----- PROVIDED INFORMATION -----

(** [resolved] is the enforcement mode of the tenant, [fresh_key] a new [uuid4().hex]. *)
Definition resolve_run_grant (s : settings) (p : pool) (resolved : EnforcementMode) (load_config : option grantex_config) (fresh_key : string) (r : run_request) : RunGrant :=
  let supplied := strip (default EmptyString (supplied_token r)) in
  let caller := strip (default EmptyString (req_caller_token r)) in
  let caller_agent := default EmptyString (req_caller_agent_id r) in
  let isolated := grants_isolate_run_tokens s in
  let m := if isolated then DENY else resolved in
  let key := if isolated then Some (or_text (default EmptyString (req_isolation_key r)) fresh_key) else None in
  if isolated && nonempty_text supplied && nonempty_text caller && negb (String.eqb caller supplied) then
    plain_grant m EmptyString "none" "ambiguous_external_grants"
  else
    let '(supplied, caller, caller_agent) :=
      if isolated && nonempty_text supplied then (EmptyString, supplied, or_text caller_agent (default EmptyString (agent r)))
      else (supplied, caller, caller_agent) in
    if bool_decide (m = OFF) then
      let legacy := or_text (default EmptyString (supplied_token r)) (default EmptyString (req_caller_token r)) in
      plain_grant m legacy (if nonempty_text (strip legacy) then "supplied" else EmptyString) EmptyString
    else
      let '(supplied, caller) :=
        if negb isolated && nonempty_text caller && negb (nonempty_text supplied) && nonempty_text caller_agent &&
           String.eqb caller_agent (default EmptyString (agent r))
        then (caller, EmptyString) else (supplied, caller) in
      let g := _resolve_run_agent_grant p m (tenant r) (agent r) supplied (config r) load_config key in
      if nonempty_text caller then with_caller g caller caller_agent (caller_token_unavailable g)
      else if caller_required r && negb (nonempty_text (strip (default EmptyString (req_caller_token r)))) then with_caller g (caller_token g) caller_agent true
      else g.
Definition field_text (l : list item) : string := of_chars (joined "," (item_chars <$> l)).

(** ** Characters *)

Definition free_of (c : ascii) (l : list ascii) : Prop := forallb (λ x, negb (Ascii.eqb x c)) l = true.

Lemma free_of_app c l k : free_of c (l ++ k) ↔ free_of c l ∧ free_of c k.
Proof. unfold free_of. by rewrite forallb_app, andb_true_iff. Qed.

Lemma free_of_cons c x l : free_of c (x :: l) ↔ x ≠ c ∧ free_of c l.
Proof. unfold free_of. cbn. by rewrite andb_true_iff, negb_true_iff, Ascii.eqb_neq. Qed.

Lemma forallb_impl {A} (p q : A → bool) l : (∀ x, p x = true → q x = true) → forallb p l = true → forallb q l = true.
Proof. intros Hpq. induction l as [|x l IH]; cbn; [done|]. rewrite !andb_true_iff. naive_solver. Qed.

Lemma digit_cases c : is_digit c = true →
  is_space c = false ∧ is_underscore c = false ∧ c ≠ "-"%char ∧ c ≠ "+"%char ∧ c ≠ "/"%char ∧ c ≠ ","%char ∧ c ≠ "*"%char.
Proof. destruct c as [[] [] [] [] [] [] [] []]; vm_compute; intros Hd; try discriminate Hd; repeat split; discriminate. Qed.

Lemma number_free c ds : number ds → is_digit c = false → free_of c ds.
Proof.
  intros [_ Hd] Hc. revert Hd. apply forallb_impl. intros x Hx. apply negb_true_iff, Ascii.eqb_neq. intros ->. congruence.
Qed.

Lemma cut_free sep l k : free_of sep l → cut sep (l ++ sep :: k) = Some (l, k).
Proof.
  induction l as [|c l IH]; cbn; [by rewrite Ascii.eqb_refl|]. rewrite free_of_cons. intros [Hc Hl].
  apply Ascii.eqb_neq in Hc. rewrite Hc, IH by done. done.
Qed.

Lemma cut_none sep l : free_of sep l → cut sep l = None.
Proof.
  induction l as [|c l IH]; cbn; [done|]. rewrite free_of_cons. intros [Hc Hl]. apply Ascii.eqb_neq in Hc. by rewrite Hc, IH.
Qed.

Lemma split_once_free sep l k : free_of sep l → split_once sep (of_chars (l ++ sep :: k)) = Some (of_chars l, of_chars k).
Proof. intros Hl. unfold split_once. by rewrite chars_of_chars, cut_free. Qed.

Lemma split_once_none sep l : free_of sep l → split_once sep (of_chars l) = None.
Proof. intros Hl. unfold split_once. by rewrite chars_of_chars, cut_none. Qed.

Lemma number_strip ds : number ds → strip (of_chars ds) = of_chars ds.
Proof.
  intros [_ Hd]. apply strip_of_chars. revert Hd. apply forallb_impl. intros c Hc. apply digit_cases in Hc as [Hc _]. by rewrite Hc.
Qed.

Lemma digits_of_number ds : forallb is_digit ds = true → digits_of ds = Some ds.
Proof.
  induction ds as [|c ds IH]; [done|]. intros Hd. cbn in Hd. apply andb_true_iff in Hd as [Hc Hd]. specialize (IH Hd). cbn [digits_of]. rewrite Hc.
  destruct ds as [|u ds]; [done|]. cbn in Hd. apply andb_true_iff in Hd as [Hu _]. apply digit_cases in Hu as (_ & Hu & _).
  rewrite Hu. destruct ds; cbn [andb]; by rewrite IH.
Qed.

Lemma int_of_number ds : number ds → int_of (of_chars ds) = Ok (int_of_digits ds).
Proof.
  intros Hn. unfold int_of, py_int_text. rewrite number_strip, chars_of_chars by done. destruct Hn as [Hne Hd].
  destruct ds as [|c ds]; [done|]. pose proof Hd as Hc. cbn in Hc. apply andb_true_iff in Hc as [Hc _].
  apply digit_cases in Hc as (_ & _ & Hm & Hp & _).
  assert (match c :: ds with "-"%char :: l => (-1, l) | "+"%char :: l => (1, l) | l => (1, l) end = (1, c :: ds)) as ->.
  { destruct c as [[] [] [] [] [] [] [] []]; try done. }
  rewrite digits_of_number by done. cbn [fmap option_fmap option_map of_option]. f_equal. lia.
Qed.

(** ** Items, fields and expressions *)

Lemma in_py_range_step a b s v : 0 < s → in_py_range v a (b + 1) s = Ok ((a <=? v) && (v <=? b) && ((v - a) mod s =? 0)).
Proof.
  intros Hs. unfold in_py_range. destruct (Z.eqb_spec s 0); [lia|]. destruct (Z.ltb_spec 0 s); [|lia]. do 3 f_equal.
  apply eq_true_iff_eq. rewrite Z.ltb_lt, Z.leb_le. lia.
Qed.

Lemma int_of_digits_nonneg ds : forallb is_digit ds = true → 0 ≤ int_of_digits ds.
Proof.
  assert (∀ z, 0 ≤ z → forallb is_digit ds = true → 0 ≤ foldl (λ acc d, acc * 10 + (Z.of_nat (nat_of_ascii d) - 48)) z ds) as Hgen; [|intros Hd; by apply Hgen].
  induction ds as [|c ds IH]; intros z Hz; cbn [foldl forallb]; [done|]. rewrite andb_true_iff. intros [Hc Hd]. apply IH; [|done].
  unfold is_digit, in_range in Hc. apply andb_true_iff in Hc as [Hc _]. apply Nat.leb_le in Hc. lia.
Qed.

Lemma part_matches_item i v lo hi :
  item_ok i → i ≠ Star → part_matches (of_chars (item_chars i)) v lo hi = Ok (covers lo hi v i).
Proof.
  intros Hok Hne. unfold part_matches. destruct i as [|n|a b|bs s]; [done| | |]; cbn [item_chars item_ok] in *.
  - rewrite !split_once_none, int_of_number by (done || by apply number_free). done.
  - destruct Hok as [Ha Hb]. rewrite split_once_none.
    + rewrite split_once_free, !int_of_number by (done || by apply number_free). done.
    + apply free_of_app. split; [by apply number_free|]. apply free_of_cons. split; [done|by apply number_free].
  - destruct Hok as (Hbs & Hs & Hs0).
    assert (0 < int_of_digits s) as Hpos by (pose proof (int_of_digits_nonneg s (proj2 Hs)); lia).
    assert (free_of "/" (base_chars bs)) as Hfree.
    { destruct bs as [|n|a b]; cbn [base_chars base_ok] in *; [by apply free_of_cons|by apply number_free|]. destruct Hbs as [Ha Hb].
      apply free_of_app. split; [by apply number_free|]. apply free_of_cons. split; [done|by apply number_free]. }
    rewrite split_once_free, (int_of_number s) by done. cbv [mbind result_bind].
    destruct bs as [|n|a b]; cbn [base_chars base_ok covers] in *.
    + change (String.eqb (of_chars ["*"%char]) "*") with true. cbn [fst snd]. by rewrite in_py_range_step.
    + destruct (String.eqb_spec (of_chars n) "*") as [He|_].
      { exfalso. apply (f_equal chars) in He. rewrite chars_of_chars in He. subst n. by destruct Hbs as [_ Hd]. }
      rewrite split_once_none, int_of_number by (done || by apply number_free). cbn [fst snd]. by rewrite in_py_range_step.
    + destruct Hbs as [Ha Hb]. destruct (String.eqb_spec (of_chars (a ++ "-"%char :: b)) "*") as [He|_].
      { exfalso. apply (f_equal chars) in He. rewrite chars_of_chars in He. destruct a as [|c a]; [by destruct Ha|]. by destruct a. }
      rewrite split_once_free, !int_of_number by (done || by apply number_free). cbn [fst snd]. by rewrite in_py_range_step.
Qed.

(** Every character of an item is a digit or one of [*], [-] and [/]. *)
Definition item_char (c : ascii) : bool := is_digit c || existsb (Ascii.eqb c) ["*"; "-"; "/"]%char.

Lemma number_item_chars ds : number ds → forallb item_char ds = true.
Proof. intros [_ Hd]. revert Hd. apply forallb_impl. intros c Hc. unfold item_char. by rewrite Hc. Qed.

-----

[THE TASK] Whenever a line in the entries above includes the word "exfalso", pull that line out.

[WRITTEN ANSWER]
      { exfalso. apply (f_equal chars) in He. rewrite chars_of_chars in He. subst n. by destruct Hbs as [_ Hd]. }
      { exfalso. apply (f_equal chars) in He. rewrite chars_of_chars in He. destruct a as [|c a]; [by destruct Ha|]. by destruct a. }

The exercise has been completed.